--- START ---

(** The schedule of lines 205-210 over a training of [n] epochs,
    numbered from 0: the first 61 epochs (0 to 60) get [1e-3], which is
    the learning rate the optimizer of line 168 was created with, and
    every later epoch gets [1e-6].  For the 100 epochs of the second
    [model.fit] that is 61 epochs at [1e-3] and 39 at [1e-6]. *)
Theorem lr_schedule_over_epochs n :
  (λ e, (lr_schedule (Z.of_nat e)).2) <$> seq 0 n
  = replicate (n `min` 61) (lr opt) ++ replicate (n - 61) 1e-6%float.
Proof.
  change (lr opt) with 1e-3%float.
  destruct (decide (n ≤ 61)) as [Hle|Hgt].
  - replace (n `min` 61) with n by lia. replace (n - 61) with 0 by lia.
    rewrite app_nil_r. apply lr_schedule_run_early. lia.
  - replace (n `min` 61) with 61 by lia.
    replace n with (61 + (n - 61)) at 1 by lia.
    rewrite seq_app, fmap_app.
    rewrite lr_schedule_run_early by lia.
    by rewrite lr_schedule_run_late by lia.
Qed.

(** ** More on the training calls *)


(** * BallotDApp: the event indexer and its read model

    A shallow embedding of the backend of the Ballot dApp:
    - [backend/src/indexer/indexer.service.ts]: retry wrapper, sync cursor,
      catch-up pass, log decoder and read-model projection;
    - [backend/src/stats/stats.service.ts]: the [/stats] query;
    - the indexer controller: the [limit] parameter of [GET /events].

    The PostgreSQL tables reached through Prisma are finite maps, the RPC
    endpoint is a script of outcomes, and JavaScript numbers are IEEE 754
    binary64 values ([spec_float] of the Standard Library at precision 53).
    A run is a sequence of observable steps (requests, sleeps, store
    writes): passes are studied run one after the other, cut short after any
    number of steps, and, for the cursor, overlapped. *)

From Stdlib Require Import ZArith Zpower String Ascii List Lia.
From Stdlib Require Import Floats.SpecFloat.
From Stdlib Require Import DecimalString DecimalPos DecimalN.
From Stdlib Require DecimalFacts.
From stdpp Require Import gmap strings.

Local Open Scope string_scope.
Local Open Scope Z_scope.
Local Open Scope list_scope.

(** ** JavaScript primitives used by the services *)

Module JS.

(** A JavaScript [number] is a binary64 float. *)
Definition number : Type := spec_float.

Definition prec : Z := 53.
Definition emax : Z := 1024.

Definition nan : number := S754_nan.
Definition of_Z (z : Z) : number := binary_normalize prec emax z 0 false.
Definition zero : number := S754_zero false.
Definition one : number := of_Z 1.

Definition add (x y : number) : number := SFadd prec emax x y.
Definition div (x y : number) : number := SFdiv prec emax x y.

(** [Number.isFinite] and [Number.isNaN]. *)
Definition isFinite (x : number) : bool :=
  match x with
  | S754_zero _ | S754_finite _ _ _ => true
  | S754_infinity _ | S754_nan => false
  end.

Definition isNaN (x : number) : bool :=
  match x with S754_nan => true | _ => false end.

#[global] Instance number_eq_dec : EqDecision number.
Proof. solve_decision. Defined.

(** [spec_float] is countable, so that a number can key a [gmap]. *)
Definition number_code (x : number) : bool + bool + unit + bool * positive * Z :=
  match x with
  | S754_zero s => inl (inl (inl s))
  | S754_infinity s => inl (inl (inr s))
  | S754_nan => inl (inr tt)
  | S754_finite s m e => inr (s, m, e)
  end.

Definition number_decode (c : bool + bool + unit + bool * positive * Z) : number :=
  match c with
  | inl (inl (inl s)) => S754_zero s
  | inl (inl (inr s)) => S754_infinity s
  | inl (inr _) => S754_nan
  | inr (s, m, e) => S754_finite s m e
  end.

#[global] Instance number_countable : Countable number.
Proof.
  apply (inj_countable' number_code number_decode).
  intros x; destruct x; reflexivity.
Defined.

(** *** Decimal text to number

    The real number [m * 10^e] rounded to the nearest binary64 value, ties
    to even: an exact integer is normalised, a fraction is a correctly
    rounded division of two integers. *)
Definition of_decimal (neg : bool) (m e : Z) : number :=
  match m with
  | Zpos p =>
      if 0 <=? e
      then binary_normalize prec emax (cond_Zopp neg (Zpos p * 10 ^ e)) 0 neg
      else SFdiv prec emax (S754_finite neg p 0)
                           (S754_finite false (Z.to_pos (10 ^ (- e))) 0)
  | _ => S754_zero neg
  end.

(** White space and line terminators ([StrWhiteSpaceChar], ECMA-262
    7.1.4.1). A string is the UTF-8 encoding of the JavaScript text: the
    ASCII spaces are single bytes, the other Unicode spaces take two or
    three bytes. *)
Definition is_ws (c : ascii) : bool :=
  let n := N_of_ascii c in
  ((9 <=? n) && (n <=? 13) || (n =? 32))%N.

(** U+00A0, the no-break space. *)
Definition is_ws2 (c1 c2 : ascii) : bool :=
  ((N_of_ascii c1 =? 194) && (N_of_ascii c2 =? 160))%N.

(** U+1680, U+2000 to U+200A, U+2028, U+2029, U+202F, U+205F, U+3000 and
    U+FEFF. *)
Definition is_ws3 (c1 c2 c3 : ascii) : bool :=
  let a := N_of_ascii c1 in
  let b := N_of_ascii c2 in
  let c := N_of_ascii c3 in
  ((a =? 225) && (b =? 154) && (c =? 128) ||
   (a =? 226) && (b =? 128) &&
     ((128 <=? c) && (c <=? 138) || (c =? 168) || (c =? 169) || (c =? 175)) ||
   (a =? 226) && (b =? 129) && (c =? 159) ||
   (a =? 227) && (b =? 128) && (c =? 128) ||
   (a =? 239) && (b =? 187) && (c =? 191))%N.

Fixpoint skip_ws (l : list ascii) : list ascii :=
  match l with
  | c1 :: l1 =>
      if is_ws c1 then skip_ws l1
      else match l1 with
           | c2 :: l2 =>
               if is_ws2 c1 c2 then skip_ws l2
               else match l2 with
                    | c3 :: l3 => if is_ws3 c1 c2 c3 then skip_ws l3 else l
                    | [] => l
                    end
           | [] => l
           end
  | [] => []
  end.

(** The same from the end of the text, on the reversed list of bytes. *)
Fixpoint skip_ws_back (l : list ascii) : list ascii :=
  match l with
  | c1 :: l1 =>
      if is_ws c1 then skip_ws_back l1
      else match l1 with
           | c2 :: l2 =>
               if is_ws2 c2 c1 then skip_ws_back l2
               else match l2 with
                    | c3 :: l3 => if is_ws3 c3 c2 c1 then skip_ws_back l3 else l
                    | [] => l
                    end
           | [] => l
           end
  | [] => []
  end.

Definition trim (l : list ascii) : list ascii :=
  rev (skip_ws_back (rev (skip_ws l))).

(** *** [StringToNumber] (ECMA-262, 7.1.4.1.1) *)

Definition digit_of (base : Z) (c : ascii) : option Z :=
  let n := Z.of_N (N_of_ascii c) in
  let v := if (48 <=? n) && (n <=? 57) then n - 48
           else if (97 <=? n) && (n <=? 102) then n - 87
           else if (65 <=? n) && (n <=? 70) then n - 55
           else 16 in
  if v <? base then Some v else None.

(** Reads the longest run of digits; returns the accumulated value, the
    number of digits read and the rest of the input. *)
Fixpoint read_digits (base : Z) (l : list ascii) (acc cnt : Z)
  : Z * Z * list ascii :=
  match l with
  | c :: l' =>
      match digit_of base c with
      | Some d => read_digits base l' (acc * base + d) (cnt + 1)
      | None => (acc, cnt, l)
      end
  | [] => (acc, cnt, [])
  end.

Definition radix_literal (base : Z) (l : list ascii) : number :=
  let '(v, n, rest) := read_digits base l 0 0 in
  match rest with
  | [] => if 0 <? n then of_Z v else nan
  | _ :: _ => nan
  end.

Definition read_sign (l : list ascii) : bool * list ascii :=
  match l with
  | "-"%char :: l' => (true, l')
  | "+"%char :: l' => (false, l')
  | _ => (false, l)
  end.

Definition read_exponent (l : list ascii) : option Z :=
  match l with
  | [] => Some 0
  | c :: l' =>
      if Ascii.eqb c "e" || Ascii.eqb c "E" then
        let '(neg, l'') := read_sign l' in
        let '(v, n, rest) := read_digits 10 l'' 0 0 in
        match rest with
        | [] => if 0 <? n then Some (cond_Zopp neg v) else None
        | _ :: _ => None
        end
      else None
  end.

Definition decimal_literal (neg : bool) (l : list ascii) : number :=
  let '(ip, ni, r1) := read_digits 10 l 0 0 in
  let '(m, nf, r2) :=
    match r1 with
    | "."%char :: r => read_digits 10 r ip 0
    | _ => (ip, 0, r1)
    end in
  if ni + nf =? 0 then nan
  else match read_exponent r2 with
       | Some ex => of_decimal neg m (ex - nf)
       | None => nan
       end.

Definition StringToNumber (s : string) : number :=
  let t := trim (list_ascii_of_string s) in
  match t with
  | [] => zero
  | "0"%char :: ("x" | "X")%char :: r => radix_literal 16 r
  | "0"%char :: ("o" | "O")%char :: r => radix_literal 8 r
  | "0"%char :: ("b" | "B")%char :: r => radix_literal 2 r
  | _ =>
      let '(neg, r) := read_sign t in
      if bool_decide (r = list_ascii_of_string "Infinity")
      then S754_infinity neg
      else decimal_literal neg r
  end.

(** *** [Number::toString] in radix 10 (ECMA-262, 6.1.6.1.20) *)

Definition digits (z : Z) : string :=
  NilZero.string_of_uint (N.to_uint (Z.to_N z)).

Fixpoint zeros (n : nat) : string :=
  match n with
  | O => ""
  | S n' => String "0" (zeros n')
  end.

(** [x * 10^t] for the fraction [x = num / den], again as a fraction. *)
Definition scale10 (num den t : Z) : Z * Z :=
  if 0 <=? t then (num * 10 ^ t, den) else (num, den * 10 ^ (- t)).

--- END ---

* _Brief_:
Among the records, find all lines that include the string "apply" and return them.

* _Your solution_:
    rewrite app_nil_r. apply lr_schedule_run_early. lia.
  apply (inj_countable' number_code number_decode).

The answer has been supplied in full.